Now, we'll transition a little bit and talk about our outlook going forward. Within our well site services segment, we continued to receive opportunities to expand our accommodations in the oil sands regions. We plan to continue to execute our announced growth plan for the Wapasu Creek lodge and the Fort Hills lodge over the next 12 months and will closely evaluate other growth opportunities.
As it relates to Canada, there has been a significant weakening of the Canadian dollar relative to the US dollar which will negatively impact the translation of our Canadian earnings into our reported results in US dollars during the fourth quarter. We expect that credit crisis to impact the liquidity of several of the most active E&P companies in the US which will be exacerbated by normal holiday downtime. As a result, we expect our rental tool revenues and EBITDAs to be down sequentially in a range of 5% to 9% respectively with the assumption that US drilling and completion activity flows in this market environment.
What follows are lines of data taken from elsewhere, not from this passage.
(** * OBS-League-Integration: a shallow embedding of the connection and
      event-dispatch core

    The development follows the Python sources:
    - [auth.py]       [LeagueClientAuth]: credentials and their discovery
                      in the process table, connection callbacks;
    - [api.py]        [LCUApi]: subscriptions, the WebSocket receive loop,
                      the HTTPS requests;
    - [obs_client.py] [OBSClient]: the profile and recording commands with
                      their worker threads, the [RecordStateChanged]
                      handler, the connection listeners;
    - [logic.py]      [GameTracker]: the game-phase state machine.

    Python objects are records gathered in one [World]; methods are
    computations in a state-and-exception monad [M] over that world and
    keep their Python names inside a module named after their class.
    Everything the program does to its environment (log lines, callback
    invocations, RPC calls, HTTPS requests) is appended to a chronological
    [trace]; a started worker thread is queued in [threads] and run later
    by [run_task], which is how "the caller is never blocked" shows up
    here.  What the environment answers (an RPC response, an HTTP response,
    an inbound WebSocket frame, the process table) is an explicit argument
    of the method that asks for it.

    Library behaviour the sources rely on is stated where it is used:
    [json.loads], [len], indexing and [dict.get] on decoded JSON,
    [str.replace], [list.remove], [Response.raise_for_status] (an
    [HTTPError] for a 4xx or 5xx status), [Response.json] (a
    [requests.exceptions.JSONDecodeError], which is a [RequestException]),
    the serialisation of a POST body by [json.dumps], and for the
    credentials [re.findall], [int] and [base64.b64encode]. *)

From Stdlib Require Import String Ascii List ZArith Bool Arith Lia RelationClasses.
From Stdlib Require Import SpecFloat.
Import ListNotations.

Open Scope string_scope.
Open Scope list_scope.

(* ================================================================== *)
(** ** Python values *)
(* ================================================================== *)

Module Py.

(** The values [json.loads] produces, which are also the values carried by
    callbacks.  A Python [float] is an IEEE binary64, kept as a
    [spec_float]; a [dict] is an association list in insertion order with
    distinct keys. *)
#[local] Unset Elimination Schemes.
Inductive json : Type :=
| JNull
| JBool (b : bool)
| JInt (z : Z)
| JFloat (f : spec_float)
| JStr (s : string)
| JList (l : list json)
| JDict (d : list (string * json)).
#[local] Set Elimination Schemes.

(** The exceptions raised by the modelled code; all of them are subclasses
    of Python's [Exception]. *)
Inductive exn : Type :=
| AttributeError
| TypeError
| KeyError
| IndexError
| ValueError
| JSONDecodeError            (* json.JSONDecodeError *)
| ConnectionClosed           (* websockets.exceptions.ConnectionClosed *)
| RequestException           (* requests: ConnectionError, Timeout, ... *)
| HTTPError                  (* requests.HTTPError, from raise_for_status *)
| RequestsJSONDecodeError    (* requests.exceptions.JSONDecodeError *)
| InvalidJSONError           (* requests.exceptions.InvalidJSONError *)
| RecursionError
| OBSWebSocketError
| CallbackError (id : nat).  (* whatever a consumer-supplied callable raises *)

(** [isinstance(e, requests.RequestException)] *)
Definition is_RequestException (e : exn) : bool :=
  match e with
  | RequestException | HTTPError | RequestsJSONDecodeError | InvalidJSONError => true
  | _ => false
  end.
Likewise, land drilling utilization is forecast to be lower in the fourth quarter as we expect to experience holiday downtime in Texas and the Rockies, in addition we expect some customers to reduce drilling activity to conserve or improve their own liquidity. Overall, we are forecasting utilization of approximately 82% in the fourth quarter.
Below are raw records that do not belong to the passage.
(** ** The rules of the validator, one by one *)

(** [body.get(k)] on a dict with items [d]. *)
Definition field (d : list (string * value)) (k : string) : value :=
  match assoc k d with
  | Some x => x
  | None => VNone
  end.

Definition missing_severity : string := "Missing required field: 'severity'".
Definition missing_message : string := "Missing required field: 'message'".

Definition invalid_severity (sv : value) : string :=
  "Invalid severity '" ++ str sv ++ "'. Must be one of: error, info, warning".

Definition invalid_dateTime (dt : value) : string :=
  "Invalid dateTime format: '" ++ str dt ++ "'. Expected ISO 8601.".

(** What the first block of [_validate] adds for a [severity] it can hash. *)
Definition severity_errors (sv : value) : list string :=
  match sv with
  | VNone => [missing_severity]
  | VStr s =>
      if existsb (String.eqb s) Ingest.VALID_SEVERITIES then []
      else [invalid_severity sv]
  | _ => [invalid_severity sv]
  end.

Definition message_errors (m : value) : list string :=
  if truthy m then [] else [missing_message].

Definition dateTime_errors (dt : value) : list string :=
  if is_none dt || Re.matches Ingest.ISO8601_RE (str dt) then []
  else [invalid_dateTime dt].

(** ** The stages of the ingest handler *)

(** Lines 81 to 85: the body text after the optional base64 step. *)
Definition raw_body_of `{Library} (event : value) : result value :=
  raw_body <- get event "body" (VStr "") ;;
  flag <- get event "isBase64Encoded" VNone ;;
  if truthy flag then b64decode raw_body else Ok raw_body.

(** Line 88: [json.loads(raw_body) if raw_body else {}]. *)
Definition parsed `{Library} (raw_body : value) : result value :=
  if truthy raw_body then loads raw_body else Ok (VDict []).

Definition malformed_body : response :=
  json_response 400 (VDict [("error", VStr "Request body must be valid JSON")]).

Definition validation_failure (errors : list string) : response :=
  json_response 400 (VDict [("errors", VList (map VStr errors))]).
In our Offshore Products segment, our backlog is currently at record levels with continued good products mix and margins. In our guidance range, we continue to forecast strong quarterly revenues and EBITDA margins, some were in the mid-teens although we do expect some normal holiday downtime resulting in lower cost absorption in the fourth quarter. Our backlog position will be a significant asset to us as we move forward into 2009.
As it relates to Tubular Services, industry oil country tubular goods inventories remain at historically low levels with approximately four months supply on the ground. However global steel prices are under pressure and the demand outlook globally is beginning to flow, which over time could have some impact on the oil country tubular goods business.
Overall, we expect revenues to be slightly up in the fourth quarter with strong but slightly lower margins, as we expect mill price increases to flatten out. Historically, our company has fared relatively well during cycle corrections such as that experienced in 2002 given the diversity of our operations. We believe that our exposure to deep water activities and to oil sands development will mitigate some of the near term expected North American cyclicality given their long term projects, horizons, and economics.
Given all of the above factors, our earnings guidance range for the fourth quarter 2008 is estimated at $1.45 to $1.55 per diluted share. While our forecast does decline sequentially, our fourth quarter estimate is well above current FirstCall estimates.
That concludes our prepared comments, and we're ready to open up the call for questions and answers.
Operator
Thank you. We will now begin the question and answer session.
(Operator Instructions).
Our first question comes from Kevin Pollard. Please go ahead.
Kevin Pollard - Analyst
Thanks, good morning.
Bradley Dodson - CFO
Hello, Kevin, how are you?
Kevin Pollard - Analyst
Good, thanks. I know you gave it already, could you repeat the revenue and EBITDA from the oil sands, I missed it.
Bradley Dodson - CFO
Sure, it was revenue of $65.8 million and EBITDA of $32 million.
Kevin Pollard - Analyst
Okay, thanks. And just, along the lines of oil sands, with crude prices coming in we've seen a couple of the big Canadian oil sands operators talk about maybe not cutting back, but slowing growth and slowing expansion up there. And with that in mind, can you talk about how committed your facilities are in terms of contracts and such and how confident you are you can maintain the utilization in a $70 to $75 oil environment?
Cindy Taylor - CEO
There's been a lot of recent press, Kevin, out about all of the economic analysis in the oil sands projects. Some are more favorable than others. I'd like to focus maybe initially on what is very significant to our results in the next 12 months if you will. And as I mentioned on the call, there are two things that, the Wapasu Creek expansion, as an example, is tied to several operations, but a lot of the growth right now is coming from Suncor Firebag Project and they've recently come out that they are maintaining sending and construction timelines that are in place for both the third and fourth stages of that operation and, so I feel very good about our outlook there with the additional rooms that we are adding at Wapasu. We do also have a significant amount of that contract that I don't' have at the tip of my fingers the percentage for you. But obviously people are still concerned about having places for their people to stay, and therefore willing to let contracts for that.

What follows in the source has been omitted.